例えば、テクノロジーマップの整理のプロセスで、こうしたカスタマイズ文化の弊害を積極的に情報発信していただいた上で、デジタル田園都市国家構想推進交付金等を効率的に運用する観点から、カスタマイズなしでのデジタル実装を、効率性の高さを踏まえ、優先採択する等の取組が考えられるのではないでしょうか。

また、デジタル庁でコアとなる部品をオープンソースで提供することにより、大幅なコスト縮減に繋がっていることが我々の間でも話題になっていますが、さらに、デジタル実装の事例で定型化しているものについては、標準製品に対応した仕様書集を作成して提供すると、自治体の方も対応しやすいのではないでしょうか。例えば、公共工事の分野では国の作成する標準仕様書が自治体でも広く利用されていると聞きます。同じように、デジタル庁が中心となってデジタル版全国共通仕様書を作成していただけないでしょうか。

改めて関係者の皆様のご尽力に深くお礼を申し上げるとともに、引き続きこのスピード感で進めていただくことを期待しております。

【提出者:十倉構成員】
このたび、アナログ的規制の点検・見直しの2年間への前倒しを決断された、岸田総理、河野大臣の強力なリーダーシップに厚く御礼申し上げます。2024年には紙を1枚もはさまない、デジタル完結した社会が実現していることを強く期待しております。そのためにも、アナログ規制の撤廃だけでなく、デジタル社会にふさわしい構造改革に引き続き取り組んでいただきたいと思います。

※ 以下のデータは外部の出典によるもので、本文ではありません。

(** The strongest rule decides, and the gates come first. A request of an inactive principal, without a
    valid session or without the permission is blocked by every policy. Otherwise the rules that match are
    reported, in their order, and the effect is the strongest of theirs (block over challenge over review
    over allow), or the version's default if none matches; in particular a request is allowed exactly when
    the gates pass and every matching rule allows it, or none matches and the default allows it. *)
Theorem strongest_matching_rule_decides context policyVersion fragments :
  let d := zero_trust_evaluate context policyVersion fragments in
  let gates := zt_principalActive context && zt_sessionValid context && zt_permissionGranted context in
  (gates = false -> zd_effect d = block /\ zd_matchedRuleIds d = []) /\
  forall v, policyVersion = Some v -> gates = true ->
    let fired := filter (fun r => rule_matches context fragments r = true) (pv_rules v) in
    zd_matchedRuleIds d = pr_id <$> fired /\
    (fired = [] -> zd_effect d = pv_defaultEffect v) /\
    (forall r, r ∈ fired -> EFFECT_RANK (pr_effect r) <= EFFECT_RANK (zd_effect d)) /\
    (fired <> [] -> exists r, r ∈ fired /\ pr_effect r = zd_effect d) /\
    (zd_effect d = allow <-> if bool_decide (fired = []) then pv_defaultEffect v = allow else Forall (fun r => pr_effect r = allow) fired).
Proof.
  cbn zeta. unfold zero_trust_evaluate. split.
  { destruct (zt_principalActive context), (zt_sessionValid context), (zt_permissionGranted context); done. }
  intros v -> [[-> ->]%andb_true_iff ->]%andb_true_iff. cbn [negb]. destruct (filter _ (pv_rules v)) as [|r0 fired]; cbn [zd_effect zd_matchedRuleIds].
  - assert (Hd : foldl stronger allow [pv_defaultEffect v] = pv_defaultEffect v) by (cbn; by destruct (pv_defaultEffect v)).
    split_and!; [done|done|by intros r ?%elem_of_nil|done|by rewrite Hd].
  - destruct (stronger_spec (pr_effect <$> r0 :: fired) allow) as (H1 & _ & H3).
    set (m := foldl stronger allow (pr_effect <$> r0 :: fired)) in *.
    assert (Hle : forall r, r ∈ r0 :: fired -> EFFECT_RANK (pr_effect r) <= EFFECT_RANK m).
    { intros r Hr. by apply H3, list_elem_of_fmap_2. }
    assert (Hallow : m = allow -> forall r, r ∈ r0 :: fired -> pr_effect r = allow).
    { intros Em r Hr. specialize (Hle r Hr). rewrite Em in Hle. by destruct (pr_effect r). }
    assert (Hex : exists r, r ∈ r0 :: fired /\ pr_effect r = m).
    { destruct H1 as [H1|(r & ? & ?)%list_elem_of_fmap]; [|by exists r]. exists r0. split; [left|]. rewrite H1. apply (Hallow H1). left. }
    split_and!; try done. cbn [bool_decide]. rewrite bool_decide_false by done. rewrite Forall_forall. split; [by apply Hallow|].
    intros Hall. destruct Hex as (r & Hr & <-). by apply Hall.
Qed.

(** ** Policies over their calls *)

Inductive PolicyOp := po_publish (rules : list PolicyRule) (defaultEffect : option PolicyEffect) | po_archive.
Definition policy_exec (c : PolicyOp * string * Z) : M Policy unit :=
  let '(op, eid, at_) := c in
  match op with
  | po_publish rules defaultEffect => publishVersion rules defaultEffect eid at_;; mret tt
  | po_archive => policy_archive eid at_
  end.

(** Versions are numbered from 1, and the last one is active. *)
Definition versions_ok (p : PolicyProps) : Prop :=
  pv_version <$> po_versions p = (fun i => Z.of_nat i + 1) <$> seq 0 (length (po_versions p)) /\
  po_activeVersion p = pv_version <$> last (po_versions p) /\
  (po_status p = policy_draft -> po_versions p = []).

Lemma policy_exec_Ok c a u a' : policy_exec c a = (Ok u, a') ->
  agg_props a' = agg_props a \/ agg_props a' = with_policy_status policy_archived (agg_props a) \/
  (po_status (agg_props a) <> policy_archived /\ exists v, pv_version v = Z.of_nat (length (po_versions (agg_props a))) + 1 /\
    Forall (fun r => blank (pr_id r) = false) (pv_rules v) /\ agg_props a' = published v (agg_props a)).
Proof.
  destruct c as [[op eid] at_]. destruct op as [rules de|]; cbn; unfold publishVersion, policy_archive, policy_emit; intros H; agg_inv.
  - destruct (match de with Some e => Some e | None => _ end) as [e|]; agg_inv. right; right. split; [done|]. eexists. split_and!; [| |done]; [done|].
    cbn. apply Forall_forall. intros r Hr. match goal with Hb : existsb _ _ = false |- _ => rename Hb into Hbl end.
    destruct (blank (pr_id r)) eqn:Hid; [|done]. exfalso. apply (eq_true_false_abs _ (proj2 (existsb_exists _ _) (ex_intro _ r (conj (proj1 (list_elem_of_In _ _) Hr) Hid))) Hbl).
  - case_bool_decide as Hs; agg_inv; [by left|right; by left].
Qed.

Lemma policy_exec_versions c a u a' : versions_ok (agg_props a) -> policy_exec c a = (Ok u, a') ->
  versions_ok (agg_props a') /\ po_versions (agg_props a) `prefix_of` po_versions (agg_props a') /\
  (po_status (agg_props a) = policy_archived -> agg_props a' = agg_props a) .
Proof.
  intros Hv [E|[E|(Hs & v & Hn & _ & E)]]%policy_exec_Ok; rewrite E; [done| |].
  - destruct Hv as (H1 & H2 & H3). split_and!; try done. intros Ha. destruct (agg_props a). cbn in *. by subst.
  - destruct Hv as (H1 & H2 & H3). unfold versions_ok. cbn. split_and!; try done; [|by rewrite last_snoc|by exists [v]].
    rewrite fmap_app, H1, length_app, seq_app, fmap_app. cbn. by rewrite Hn.
Qed.

Lemma run_policy_versions cs a u a' : versions_ok (agg_props a) -> run_ops policy_exec cs a = (Ok u, a') ->
  versions_ok (agg_props a') /\ po_versions (agg_props a) `prefix_of` po_versions (agg_props a') /\
  (po_status (agg_props a) = policy_archived -> agg_props a' = agg_props a).
Proof.
  revert a. induction cs as [|c cs IH]; intros a Hv H; cbn in H; minv; [done|].
  destruct (policy_exec_versions _ _ _ _ Hv Hcall) as (H1 & H2 & H3). destruct (IH _ H1 H) as (H4 & H5 & H6).
  split_and!; [done|by etrans|]. intros Ha. rewrite <- (H3 Ha). apply H6. by rewrite H3.
Qed.

Lemma activePolicyVersion_last p : versions_ok p -> activePolicyVersion p = last (po_versions p).
Proof.
  intros (H1 & H2 & _). unfold activePolicyVersion. rewrite H2. destruct (last (po_versions p)) as [v|] eqn:Hl; [|done]. cbn.
  assert (Hin : v ∈ po_versions p) by by apply last_Some_elem_of. assert (Hn : NoDup (pv_version <$> po_versions p)).
  { rewrite H1. apply NoDup_fmap_2; [intros i j; lia|apply NoDup_seq]. }
  assert (Hf : v ∈ filter (fun x => pv_version x = pv_version v) (po_versions p)) by by apply list_elem_of_filter.
  destruct (filter _ _) as [|x l] eqn:Ef; [by apply elem_of_nil in Hf|]. cbn. f_equal.
  assert (Hx : x ∈ filter (fun x => pv_version x = pv_version v) (po_versions p)) by (rewrite Ef; left).
  apply list_elem_of_filter in Hx as [Hx Hx']. by apply (NoDup_fmap_elem pv_version (po_versions p)).
Qed.

(** Published versions are immutable. Along any successful publications and archivings the versions are
    numbered from 1 in their order, those published earlier stay as they are, the one in force is always
    the last published, and an archived policy never changes again (its last version stays in force). *)
Theorem policy_versions_are_immutable id key name mode eid at_ p0 before after u u' p p' :
  policy_define id key name mode eid at_ = Ok p0 ->
  run_ops policy_exec before p0 = (Ok u, p) -> run_ops policy_exec after p = (Ok u', p') ->
  pv_version <$> po_versions (agg_props p') = (fun i => Z.of_nat i + 1) <$> seq 0 (length (po_versions (agg_props p'))) /\
  po_versions (agg_props p) `prefix_of` po_versions (agg_props p') /\
  activePolicyVersion (agg_props p') = last (po_versions (agg_props p')) /\
  (po_status (agg_props p) = policy_archived -> agg_props p' = agg_props p).
Proof.
  intros H0 H1 H2. assert (Hp0 : versions_ok (agg_props p0)).
  { unfold policy_define in H0. destruct (blank key), (blank name); try done. by injection H0 as <-. }
  destruct (run_policy_versions _ _ _ _ Hp0 H1) as (Hp & _ & _). destruct (run_policy_versions _ _ _ _ Hp H2) as (Hp' & Hpre & Ha).
  split_and!; [by apply Hp'|done|by apply activePolicyVersion_last|done].
Qed.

今後、国・地方のデジタル完結の取り組みを加速する上で、マイナンバーを起点とするデータ連携が極めて有効です。とりわけ給付金の支給が遅れたコロナ禍の記憶が生々しく共有されている今こそ、マイナンバーを活用したデータ連携を通じて、国・地方の行政手続きを効率化し、社会全体のDXを加速する、またとない好機です。

岸田総理、河野大臣におかれましては、ユーザーである国民がマイナンバー活用の利便性を実感できる取組を進めていただきますよう、よろしくお願い申し上げます。